### Brief
Produce word for word the lines of the data below running from the one that has "reachable_run rt inp" to the one that has "transport, with the", inclusive, and no others.

**** Data shown

(** [main]: the page dispatch of one run. *)
Definition main (env : Env) (inp : Input) : Script unit :=
  s ← get_session;
  if bool_decide (current_page s = Login ∨ user_email s = None) then
    show_login_page env inp
  else
    match current_page s with
    | Login => mret tt
    | Dashboard => show_dashboard env inp
    | Learning => show_learning_page env inp
    | Quiz => show_quiz_page env inp
    | Result => show_result_page env inp
    end.

(** One user interaction: the run triggered by the widget, and the run
    that follows when the first one ended in [st.rerun()]. *)
Definition interact (env : Env) (inp : Input) (rt : Runtime) : Runtime :=
  match main env inp rt with
  | (rt', Stop RerunException) => (main env (rerun_input inp) rt').1
  | (rt', _) => rt'
  end.

(** A session of several interactions, oldest first. *)
Definition interactions (env : Env) (inps : list Input) (rt : Runtime) : Runtime :=
  foldl (fun rt inp => interact env inp rt) rt inps.

(** The runtimes the script can be in: any number of runs, with any
    widget values, clock readings and collaborator behaviour, from a
    fresh session. *)
Inductive reachable (env : Env) : Runtime -> Prop :=
| reachable_init : reachable env initial_runtime
| reachable_run rt inp :
    reachable env rt -> reachable env (main env inp rt).1.

(** ** Notions used by the properties *)

(** Everything in the session but the answers. *)
Definition nav (s : SessionState) :=
  (user_email s, user_name s, current_page s, selected_theme s,
   start_time s, quiz_score s, quiz_time_spent s).

(** The selected theme is a key of the configuration and is enabled. *)
Definition theme_enabled (cfg : Config) (theme_key : option string) : Prop :=
  ∃ k tc, theme_key = Some k ∧ themes cfg !! k = Some tc ∧ enabled tc = Some true.

(** What every run keeps true, by page: behind the login page a user is
    set; a theme is selected exactly on the learning, quiz and result
    pages, and it is an enabled one; a score is present on the result
    page only. *)
Definition session_inv (cfg : Config) (s : SessionState) : Prop :=
  match current_page s with
  | Login => selected_theme s = None ∧ quiz_score s = None
  | Dashboard =>
      user_email s ≠ None ∧ selected_theme s = None ∧ quiz_score s = None
  | Learning | Quiz =>
      user_email s ≠ None ∧ quiz_score s = None
      ∧ theme_enabled cfg (selected_theme s)
  | Result => user_email s ≠ None ∧ theme_enabled cfg (selected_theme s)
  end.

(** Two runtimes with the same session, whatever their logs. *)
Definition agree (rt rt' : Runtime) : Prop := session_state rt = session_state rt'.

(** Two scripts that, from runtimes with the same session, end with the
    same session and in the same way. *)
Definition indep {A} (m m' : Script A) : Prop :=
  ∀ rt rt', agree rt rt' -> agree (m rt).1 (m' rt').1 ∧ (m rt).2 = (m' rt').2.

(** [n] successive runs with the same widget values. *)
Fixpoint renders (env : Env) (inp : Input) (n : nat) (rt : Runtime) : Runtime :=
  match n with
  | O => rt
  | S n' => renders env inp n' (main env inp rt).1
  end.

(** The messages one pass over the administrators hands to the
    transport, with the outcome of each call. *)
Definition batch (inp : Input) (t : Template) (l : list string) : list (Mail * bool) :=
  (fun a => ({| recipient := a; template := t |}, smtp_up inp a)) <$> l.

(** ** A sample deployment *)

Module Sample.

Definition yes_no (correct : Z) : Question :=
  {| question := "Q"; options := ["yes"; "no"]; correct_answer := correct |}.

Definition theme (name path : string) : ThemeConfig :=
  {| title := name; description := ""; time_limit_minutes := 10;
     passing_score := 80; enabled := Some true;
     pdf_path := ""; questions_path := path |}.

(** Four themes: two, one, fifty and no questions; the first option is
    the correct one everywhere. *)
Definition cfg : Config :=
  {| themes := <["basics" := theme "Basics" "basics.json"]>
               (<["ethics" := theme "Ethics" "ethics.json"]>
               (<["survey" := theme "Survey" "survey.json"]>
               (<["draft" := theme "Draft" "draft.json"]> ∅)));
     admins := ["admin@example.com"];
     email_settings := {| send_on_completion := true; send_on_retake_needed := true |} |}.

Definition files (path : string) : option (list Question) :=
  if bool_decide (path = "basics.json") then Some [yes_no 0; yes_no 0]
  else if bool_decide (path = "ethics.json") then Some [yes_no 0]
  else if bool_decide (path = "survey.json") then Some (replicate 50 (yes_no 0))
  else if bool_decide (path = "draft.json") then Some []
  else None.

Definition env : Env :=
  {| config := cfg;
     employees_csv := Some [("user@example.com", "User")];
     question_files := files |}.

(** A click at clock reading [now], every radio group on its first
    option, both collaborators working. *)
Definition click (b : Button) (now : Z) : Input :=
  {| clicked := Some b; login_email := "user@example.com";
     radio := fun _ => 0%nat; clock := now; sheet_clock := now;
     sink_up := true; smtp_up := fun _ => true |}.

(** The same with the first option on questions 1 to 29 and the second
    on the others. *)
Definition click_29 (b : Button) (now : Z) : Input :=
  {| clicked := Some b; login_email := "user@example.com";
     radio := fun i => if bool_decide (i ≤ 29)%nat then 0%nat else 1%nat;
     clock := now; sheet_clock := now;
     sink_up := true; smtp_up := fun _ => true |}.

Definition second : Z := 1000000.
Definition minute : Z := 60 * second.

(** Log in, open the quiz of [basics] (which records its two answers),
    go back to the dashboard without submitting. *)
Definition visit_basics : list Input :=
  [click btn_login 0; click (btn_start "basics") second;
   click btn_to_quiz (2 * second); click btn_quiz_back_top (3 * second);
   click btn_learning_back (4 * second)].

(** Then take the one-question quiz of [ethics] and submit it. *)
Definition then_ethics : list Input :=
  [click (btn_start "ethics") (5 * second); click btn_to_quiz (6 * second);
   click btn_submit (7 * second)].

(** A user on the quiz page of theme [key], started at clock 0. *)
Definition on_quiz (key : string) : Runtime :=
  interactions env
    [click btn_login 0; click (btn_start key) 0; click btn_to_quiz second]
    initial_runtime.

End Sample.

(** ** The page transitions of one run *)

(** What a run can do to the session: leave page and identity as they
    are (the answers may be recorded again), or take one of the
    navigation branches of the page it shows. *)
Inductive transition (env : Env) (s s' : SessionState) : Prop :=
| t_stay :
    nav s' = nav s -> transition env s s'
| t_login email full_name :
    current_page s = Login -> email ≠ "" ->
    authenticate_user env email = Some full_name ->
    s' = set_current_page Dashboard
           (set_user_name (Some full_name) (set_user_email (Some email) s)) ->
    transition env s s'
| t_logout :
    current_page s = Dashboard ->
    s' = set_current_page Login (set_user_name None (set_user_email None s)) ->
    transition env s s'
| t_start k tc now :
    current_page s = Dashboard ->
    themes (config env) !! k = Some tc -> enabled tc = Some true ->
    s' = set_start_time (Some now)
           (set_current_page Learning (set_selected_theme (Some k) s)) ->
    transition env s s'
| t_learning_back :
    current_page s = Learning ->
    s' = set_selected_theme None (set_current_page Dashboard s) ->
    transition env s s'
| t_to_quiz :
    current_page s = Learning ->
    s' = set_current_page Quiz s ->
    transition env s s'
| t_quiz_back answers :
    current_page s = Quiz ->
    s' = set_current_page Learning (set_quiz_answers answers s) ->
    transition env s s'
| t_submit answers score t :
    current_page s = Quiz ->
    s' = set_current_page Result
           (set_quiz_time_spent (Some t)
              (set_quiz_score (Some score) (set_quiz_answers answers s))) ->
    transition env s s'
| t_leave_result :
    current_page s = Result ->
    s' = set_quiz_score None
           (set_quiz_answers ∅
              (set_selected_theme None (set_current_page Dashboard s))) ->
    transition env s s'.

(** The page graph: from each page, the pages a run can end on. *)
Definition page_successor (p p' : Page) : bool :=
  match p, p' with
  | Login, (Login | Dashboard) => true
  | Dashboard, (Dashboard | Login | Learning) => true
  | Learning, (Learning | Dashboard | Quiz) => true
  | Quiz, (Quiz | Learning | Result) => true
  | Result, (Result | Dashboard) => true
  | _, _ => false
  end.

(** The session after a theme was started from the dashboard. *)
Definition started (k : string) (now : Z) (s : SessionState) : SessionState :=
  set_start_time (Some now) (set_current_page Learning (set_selected_theme (Some k) s)).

********

### Response for this exercise
| reachable_run rt inp :
    reachable env rt -> reachable env (main env inp rt).1.

(** ** Notions used by the properties *)

(** Everything in the session but the answers. *)
Definition nav (s : SessionState) :=
  (user_email s, user_name s, current_page s, selected_theme s,
   start_time s, quiz_score s, quiz_time_spent s).

(** The selected theme is a key of the configuration and is enabled. *)
Definition theme_enabled (cfg : Config) (theme_key : option string) : Prop :=
  ∃ k tc, theme_key = Some k ∧ themes cfg !! k = Some tc ∧ enabled tc = Some true.

(** What every run keeps true, by page: behind the login page a user is
    set; a theme is selected exactly on the learning, quiz and result
    pages, and it is an enabled one; a score is present on the result
    page only. *)
Definition session_inv (cfg : Config) (s : SessionState) : Prop :=
  match current_page s with
  | Login => selected_theme s = None ∧ quiz_score s = None
  | Dashboard =>
      user_email s ≠ None ∧ selected_theme s = None ∧ quiz_score s = None
  | Learning | Quiz =>
      user_email s ≠ None ∧ quiz_score s = None
      ∧ theme_enabled cfg (selected_theme s)
  | Result => user_email s ≠ None ∧ theme_enabled cfg (selected_theme s)
  end.

(** Two runtimes with the same session, whatever their logs. *)
Definition agree (rt rt' : Runtime) : Prop := session_state rt = session_state rt'.

(** Two scripts that, from runtimes with the same session, end with the
    same session and in the same way. *)
Definition indep {A} (m m' : Script A) : Prop :=
  ∀ rt rt', agree rt rt' -> agree (m rt).1 (m' rt').1 ∧ (m rt).2 = (m' rt').2.

(** [n] successive runs with the same widget values. *)
Fixpoint renders (env : Env) (inp : Input) (n : nat) (rt : Runtime) : Runtime :=
  match n with
  | O => rt
  | S n' => renders env inp n' (main env inp rt).1
  end.

(** The messages one pass over the administrators hands to the
    transport, with the outcome of each call. *)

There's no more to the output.